Sono al corrente di molti di questi lavori, li ho studiati e approfonditi anche con la tesi, e continuo a scoprirne a posteriori. Quando ho iniziato il progetto conoscevo in particolare i lavori di Boetti, Vaccari e Ghirri, che a loro volta sicuramente facevano riferimento a maestri precedenti. La parola è un elemento antico e contemporaneo allo stesso tempo e per questo credo ci sia spazio per altre combinazioni letterarie e artistiche anche nel prossimo millennio.
Dopo Foto Grafia a cosa stai lavorando?
Rispondo da Brooklyn, New York, dove passerò i prossimi mesi: sono arrivato qui dopo venti giorni di viaggio in macchina negli stati del Nord. Sto lavorando al prossimo progetto libro che unirà queste immagini americane ad altre precedenti. Sarò alla NYABF con il mio editore e continuerò anche con le mostre e presentazioni editoriali di Foto Grafia.

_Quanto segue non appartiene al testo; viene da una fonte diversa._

(* ===== verification/Tools.v ===== *)
(** The client programs: the line protocol of the echo clients (examples/echo/echo_client.cpp,
    echo_stress.cpp), the reports of the RPC clients (examples/rpc/calculator_client.cpp,
    lb_client.cpp) and the statistics of benchmark/benchmark.cpp. *)
From stdpp Require Import base list gmap strings numbers sorting.
From Stdlib Require Import Ascii ZArith Lia.
From S2P Require Import Prelude Bytes Common Codec Controller Service RpcServer Inet Pipeline.
From S2P Require Import Registry ServiceNode RegistryServer Programs.

(** ** Reading a line *)

Definition newline : ascii := Ascii.ascii_of_nat 10.

(** What [::recv] returned: bytes, the end of the stream, or an error. *)
Inductive recv_outcome :=
| Received (d : bytes)
| RecvEnd
| RecvError.

(** The loop [while (echoed.find('\n') == npos)]: the text, whether a call failed and the calls
    left; [None] when the calls given are used up. *)
Fixpoint recv_line (acc : bytes) (rs : list recv_outcome) : option (bytes * bool * list recv_outcome) :=
  if decide (newline ∈ acc) then Some (acc, false, rs)
  else match rs with
       | [] => None
       | Received d :: rs => recv_line (acc ++ d) rs
       | RecvEnd :: rs => Some (acc, false, rs)
       | RecvError :: rs => Some (acc, true, rs)
       end.
(** *** A service that reports a failure of its own *)

(** It counts its calls, and fails with [code]. *)
Definition failing_service (code : ErrorCode) : Service bytes nat := {|
  full_name := calc;
  FindMethodByName mname :=
    if decide (mname = lit "Calc") then Some {|
      ParseRequest b := Some b;
      NewResponse := [];
      Service.CallMethod st c req rsp := (S st, Ok (SetFailedCode c code (lit "disk full"), rsp));
      SerializeResponse b := b;
    |} else None;
|}.
#[local] Instance failing_schedule code a : Schedule BigEndian 0 (name_at a) 0 4 [failing_service code] 0 :=
  eager_schedule BigEndian 0 (name_at a) 0 4 [failing_service code] 0 (Nat.lt_0_succ 3).
Abbreviation failing_channel code :=
  (cluster_channel LittleEndian BigEndian rclock map_to_list 0 1 rstart registry_home 0 name_at 0 4
     (fun _ => [failing_service code]) 0 cut100 tick1 (fun _ => []) 4900).
Abbreviation failing_server code a := (configured 0 (name_at a) 0 4 [failing_service code]).
Definition failing_machine (code : ErrorCode) (a : sockaddr_in) : Net :=
  mkNet (Server_start (Pipeline.start (fun i => i) (failing_server code a)) 0) ∅ 3 0 0.
Definition failing_nodes (code : ErrorCode) : Cluster (St := nat) :=
  mkCluster registry_machine
    (fun a => if decide (a = home_of one \/ a = home_of two) then Some (failing_machine code a) else None).
Definition runs_at (w : Cluster (St := nat)) (nd : NodeInfo) : option nat :=
  (fun v => service (srv v)) <$> at_node w (home_of nd).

Luca Massaro (Reggio Emilia, 1991) è laureato in letterature straniere (Milano Cattolica e Parigi Sorbonne). I suoi lavori più recenti, che si sviluppano intorno alla congiunzione – e interferenza – fra immagine e testo, consistono in serie fotografiche, installazioni e libri d’artista. La sua prima monografia Foto Grafia (2010-2014) – serie premiata con il Premio Nascimben U25 2014 ed esposta alla Fondazione Benetton – è stata pubblicata da Danilo Montanari Editore nel marzo 2015, e presentata a Milano (MiArt e MIA) e a Roma presso Matèria Gallery con una mostra personale dal titolo quasi-quasi. È co-fondatore di Libri Di Sam Edizioni, una piattaforma sperimentale che unisce l’editoria tradizionale ai suoi corollari virtuali futuri. Nel Settembre 2013 è stato invitato a partecipare a Confotografia, residenza collettiva per la quale ha realizzato il libro d’artista “L’Aquila e la Rana”. Nel dicembre 2012 ha pubblicato con BooksOnLine un innovativo progetto-libreria di Pierre Hourquet, Ukiyo-e, un viaggio fotografico nel “mondo fluttuante” del Giappone contemporaneo. La serie è stata esposta a Parigi alla galleria Point Ephèmère nel Maggio 2013, selezionata per il Premio Prina 2014 e presentata, nel Settembre 2014, alla Triennale di Milano e alla Galleria Ghiggini di Varese. Un’edizione speciale di Ukiyo-e è stata curata da Alberto Casiraghy per Edizioni Pulcinoelefante nel Settembre 2014. Vive e lavora a Milano.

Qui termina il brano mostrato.